Dataset entries —
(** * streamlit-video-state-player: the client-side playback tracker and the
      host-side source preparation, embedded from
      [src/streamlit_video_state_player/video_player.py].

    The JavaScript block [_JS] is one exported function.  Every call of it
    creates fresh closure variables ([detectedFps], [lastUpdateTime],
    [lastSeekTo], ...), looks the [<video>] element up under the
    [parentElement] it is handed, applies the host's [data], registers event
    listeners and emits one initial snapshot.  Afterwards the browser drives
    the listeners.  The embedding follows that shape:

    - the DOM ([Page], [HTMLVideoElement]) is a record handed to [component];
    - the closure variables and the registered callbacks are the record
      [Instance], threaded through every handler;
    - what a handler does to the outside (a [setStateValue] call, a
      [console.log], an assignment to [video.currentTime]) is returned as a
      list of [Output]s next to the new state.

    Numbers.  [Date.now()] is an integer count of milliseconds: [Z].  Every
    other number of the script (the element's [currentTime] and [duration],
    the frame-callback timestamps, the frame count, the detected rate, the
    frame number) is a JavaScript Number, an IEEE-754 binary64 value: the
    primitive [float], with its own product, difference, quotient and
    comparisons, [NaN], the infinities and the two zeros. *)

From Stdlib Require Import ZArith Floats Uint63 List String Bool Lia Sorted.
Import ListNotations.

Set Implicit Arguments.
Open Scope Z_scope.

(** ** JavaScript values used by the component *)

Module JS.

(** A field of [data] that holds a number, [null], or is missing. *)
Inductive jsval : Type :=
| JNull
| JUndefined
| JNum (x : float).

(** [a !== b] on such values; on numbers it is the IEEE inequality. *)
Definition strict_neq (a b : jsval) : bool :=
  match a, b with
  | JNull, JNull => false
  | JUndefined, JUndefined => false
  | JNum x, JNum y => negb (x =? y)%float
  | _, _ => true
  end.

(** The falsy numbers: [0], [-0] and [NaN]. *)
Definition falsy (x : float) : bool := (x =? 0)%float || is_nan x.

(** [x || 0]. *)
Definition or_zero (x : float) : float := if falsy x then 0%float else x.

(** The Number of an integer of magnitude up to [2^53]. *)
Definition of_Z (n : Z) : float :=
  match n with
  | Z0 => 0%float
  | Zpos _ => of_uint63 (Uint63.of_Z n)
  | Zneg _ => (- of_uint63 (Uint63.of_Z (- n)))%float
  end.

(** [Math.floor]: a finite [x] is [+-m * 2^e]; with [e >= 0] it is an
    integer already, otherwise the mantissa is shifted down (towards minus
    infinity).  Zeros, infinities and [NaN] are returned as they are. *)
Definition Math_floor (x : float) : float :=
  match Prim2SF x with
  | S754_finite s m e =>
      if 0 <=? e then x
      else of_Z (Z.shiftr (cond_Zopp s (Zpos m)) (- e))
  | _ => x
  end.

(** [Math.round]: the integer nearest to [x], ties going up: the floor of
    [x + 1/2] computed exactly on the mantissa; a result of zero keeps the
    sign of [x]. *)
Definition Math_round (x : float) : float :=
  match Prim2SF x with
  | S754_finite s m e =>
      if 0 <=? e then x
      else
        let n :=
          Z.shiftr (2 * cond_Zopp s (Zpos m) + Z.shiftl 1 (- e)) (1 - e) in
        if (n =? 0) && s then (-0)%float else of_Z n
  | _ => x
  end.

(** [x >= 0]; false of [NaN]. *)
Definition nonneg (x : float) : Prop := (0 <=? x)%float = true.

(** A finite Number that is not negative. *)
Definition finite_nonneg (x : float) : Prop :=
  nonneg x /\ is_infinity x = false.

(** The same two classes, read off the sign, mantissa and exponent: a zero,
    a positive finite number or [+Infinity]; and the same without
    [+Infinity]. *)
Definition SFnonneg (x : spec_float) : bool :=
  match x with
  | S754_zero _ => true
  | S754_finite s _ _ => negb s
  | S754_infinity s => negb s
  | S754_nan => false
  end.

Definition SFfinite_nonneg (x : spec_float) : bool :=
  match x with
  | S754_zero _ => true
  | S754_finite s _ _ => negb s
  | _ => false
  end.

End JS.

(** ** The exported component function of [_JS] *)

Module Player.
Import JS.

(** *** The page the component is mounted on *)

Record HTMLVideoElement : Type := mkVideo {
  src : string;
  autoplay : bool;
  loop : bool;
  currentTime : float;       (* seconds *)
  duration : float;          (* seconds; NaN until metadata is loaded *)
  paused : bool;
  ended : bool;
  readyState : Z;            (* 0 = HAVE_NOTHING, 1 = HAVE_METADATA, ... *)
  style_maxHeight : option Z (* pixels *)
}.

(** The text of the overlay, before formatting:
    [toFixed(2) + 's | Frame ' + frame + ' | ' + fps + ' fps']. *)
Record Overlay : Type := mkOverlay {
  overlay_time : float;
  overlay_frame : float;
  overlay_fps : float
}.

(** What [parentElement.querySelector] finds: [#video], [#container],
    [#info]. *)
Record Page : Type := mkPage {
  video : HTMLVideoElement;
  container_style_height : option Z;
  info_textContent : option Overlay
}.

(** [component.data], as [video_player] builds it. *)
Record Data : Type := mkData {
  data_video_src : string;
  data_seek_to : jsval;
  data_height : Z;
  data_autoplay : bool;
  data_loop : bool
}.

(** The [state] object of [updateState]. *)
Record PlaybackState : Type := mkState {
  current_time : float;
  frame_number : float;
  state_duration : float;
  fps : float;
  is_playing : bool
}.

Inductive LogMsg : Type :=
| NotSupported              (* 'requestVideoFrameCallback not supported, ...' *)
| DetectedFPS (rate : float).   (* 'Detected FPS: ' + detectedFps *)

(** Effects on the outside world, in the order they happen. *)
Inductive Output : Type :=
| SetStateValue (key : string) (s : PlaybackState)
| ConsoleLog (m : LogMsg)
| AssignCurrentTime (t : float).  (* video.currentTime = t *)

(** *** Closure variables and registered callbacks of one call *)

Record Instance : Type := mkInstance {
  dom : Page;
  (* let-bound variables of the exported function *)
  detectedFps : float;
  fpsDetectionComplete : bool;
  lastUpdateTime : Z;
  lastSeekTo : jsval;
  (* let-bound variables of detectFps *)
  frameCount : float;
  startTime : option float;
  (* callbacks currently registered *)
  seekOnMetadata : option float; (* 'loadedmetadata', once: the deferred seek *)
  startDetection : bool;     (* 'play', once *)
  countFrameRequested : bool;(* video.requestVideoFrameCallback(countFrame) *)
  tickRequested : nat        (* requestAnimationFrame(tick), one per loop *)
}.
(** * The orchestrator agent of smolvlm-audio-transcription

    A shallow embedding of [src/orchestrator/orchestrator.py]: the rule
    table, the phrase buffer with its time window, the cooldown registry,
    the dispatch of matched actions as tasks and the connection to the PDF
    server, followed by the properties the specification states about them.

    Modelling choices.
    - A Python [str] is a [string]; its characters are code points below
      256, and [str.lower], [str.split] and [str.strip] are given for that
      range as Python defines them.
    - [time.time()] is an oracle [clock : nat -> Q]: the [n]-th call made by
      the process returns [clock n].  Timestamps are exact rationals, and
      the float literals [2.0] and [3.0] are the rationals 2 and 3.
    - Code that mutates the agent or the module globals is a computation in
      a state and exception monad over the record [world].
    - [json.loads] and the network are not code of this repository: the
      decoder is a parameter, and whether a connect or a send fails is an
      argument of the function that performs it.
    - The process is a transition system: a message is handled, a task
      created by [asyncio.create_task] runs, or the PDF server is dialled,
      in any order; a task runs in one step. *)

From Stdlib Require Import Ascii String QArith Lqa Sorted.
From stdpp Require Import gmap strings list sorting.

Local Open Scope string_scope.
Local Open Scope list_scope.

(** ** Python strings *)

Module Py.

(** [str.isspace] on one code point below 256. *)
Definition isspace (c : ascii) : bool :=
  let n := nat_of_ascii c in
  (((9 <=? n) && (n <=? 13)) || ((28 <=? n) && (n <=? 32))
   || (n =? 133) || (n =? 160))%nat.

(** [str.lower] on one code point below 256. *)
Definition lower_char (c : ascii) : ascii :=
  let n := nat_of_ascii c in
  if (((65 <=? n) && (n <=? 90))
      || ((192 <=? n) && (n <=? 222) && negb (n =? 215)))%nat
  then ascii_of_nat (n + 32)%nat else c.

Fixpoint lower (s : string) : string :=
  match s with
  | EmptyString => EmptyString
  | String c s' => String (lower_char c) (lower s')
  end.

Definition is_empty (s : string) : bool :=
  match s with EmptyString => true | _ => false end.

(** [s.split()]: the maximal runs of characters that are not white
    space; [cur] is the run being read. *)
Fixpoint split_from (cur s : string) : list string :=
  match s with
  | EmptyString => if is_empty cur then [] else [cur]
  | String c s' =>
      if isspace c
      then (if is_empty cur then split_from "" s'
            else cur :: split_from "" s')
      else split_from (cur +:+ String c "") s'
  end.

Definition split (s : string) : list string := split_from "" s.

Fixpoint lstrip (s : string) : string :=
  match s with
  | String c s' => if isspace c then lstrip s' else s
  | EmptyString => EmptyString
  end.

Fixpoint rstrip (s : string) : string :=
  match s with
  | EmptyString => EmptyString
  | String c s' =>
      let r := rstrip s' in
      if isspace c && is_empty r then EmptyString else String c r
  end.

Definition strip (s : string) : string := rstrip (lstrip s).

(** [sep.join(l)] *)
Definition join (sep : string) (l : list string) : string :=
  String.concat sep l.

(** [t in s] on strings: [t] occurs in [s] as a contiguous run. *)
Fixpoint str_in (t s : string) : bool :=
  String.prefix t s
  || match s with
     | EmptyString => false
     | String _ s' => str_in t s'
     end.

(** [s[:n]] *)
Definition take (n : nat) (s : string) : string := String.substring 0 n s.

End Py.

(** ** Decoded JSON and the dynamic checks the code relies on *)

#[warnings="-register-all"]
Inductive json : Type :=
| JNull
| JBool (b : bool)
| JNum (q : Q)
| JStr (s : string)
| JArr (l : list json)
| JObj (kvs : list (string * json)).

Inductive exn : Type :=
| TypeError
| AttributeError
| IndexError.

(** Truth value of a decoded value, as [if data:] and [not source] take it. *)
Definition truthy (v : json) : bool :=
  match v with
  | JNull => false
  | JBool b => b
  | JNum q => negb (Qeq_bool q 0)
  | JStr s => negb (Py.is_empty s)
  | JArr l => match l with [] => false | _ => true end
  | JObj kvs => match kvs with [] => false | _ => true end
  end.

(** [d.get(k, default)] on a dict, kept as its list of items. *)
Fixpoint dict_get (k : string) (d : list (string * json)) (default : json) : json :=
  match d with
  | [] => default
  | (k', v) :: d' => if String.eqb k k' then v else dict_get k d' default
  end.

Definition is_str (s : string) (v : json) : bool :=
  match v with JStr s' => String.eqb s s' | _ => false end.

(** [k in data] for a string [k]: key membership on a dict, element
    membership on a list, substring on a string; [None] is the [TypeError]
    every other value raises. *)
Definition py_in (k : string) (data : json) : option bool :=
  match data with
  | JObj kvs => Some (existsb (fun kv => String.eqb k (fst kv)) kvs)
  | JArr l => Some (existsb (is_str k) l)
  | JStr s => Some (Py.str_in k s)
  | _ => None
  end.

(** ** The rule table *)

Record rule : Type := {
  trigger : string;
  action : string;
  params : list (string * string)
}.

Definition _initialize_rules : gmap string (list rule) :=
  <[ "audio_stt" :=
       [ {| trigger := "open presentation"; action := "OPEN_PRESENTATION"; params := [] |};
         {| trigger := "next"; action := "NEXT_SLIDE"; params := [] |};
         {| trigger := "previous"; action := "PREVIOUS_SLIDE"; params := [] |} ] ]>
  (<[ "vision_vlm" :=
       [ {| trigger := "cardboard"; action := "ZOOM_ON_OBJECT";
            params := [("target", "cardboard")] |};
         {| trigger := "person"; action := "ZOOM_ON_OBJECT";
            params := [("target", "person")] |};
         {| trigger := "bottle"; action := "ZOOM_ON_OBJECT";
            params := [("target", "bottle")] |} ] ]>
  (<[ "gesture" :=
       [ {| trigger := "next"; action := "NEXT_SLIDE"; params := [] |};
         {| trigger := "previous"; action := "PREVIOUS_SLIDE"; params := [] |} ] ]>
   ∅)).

TRY IT — Set down, from the entries above, exactly the lines from the one with "Import ListNotations." up to and including the one with "(** [Math.floor]: a", and no other lines.

RESPONSE TO THIS EXERCISE —
Import ListNotations.

Set Implicit Arguments.
Open Scope Z_scope.

(** ** JavaScript values used by the component *)

Module JS.

(** A field of [data] that holds a number, [null], or is missing. *)
Inductive jsval : Type :=
| JNull
| JUndefined
| JNum (x : float).

(** [a !== b] on such values; on numbers it is the IEEE inequality. *)
Definition strict_neq (a b : jsval) : bool :=
  match a, b with
  | JNull, JNull => false
  | JUndefined, JUndefined => false
  | JNum x, JNum y => negb (x =? y)%float
  | _, _ => true
  end.

(** The falsy numbers: [0], [-0] and [NaN]. *)
Definition falsy (x : float) : bool := (x =? 0)%float || is_nan x.

(** [x || 0]. *)
Definition or_zero (x : float) : float := if falsy x then 0%float else x.

(** The Number of an integer of magnitude up to [2^53]. *)
Definition of_Z (n : Z) : float :=
  match n with
  | Z0 => 0%float
  | Zpos _ => of_uint63 (Uint63.of_Z n)
  | Zneg _ => (- of_uint63 (Uint63.of_Z (- n)))%float
  end.

(** [Math.floor]: a finite [x] is [+-m * 2^e]; with [e >= 0] it is an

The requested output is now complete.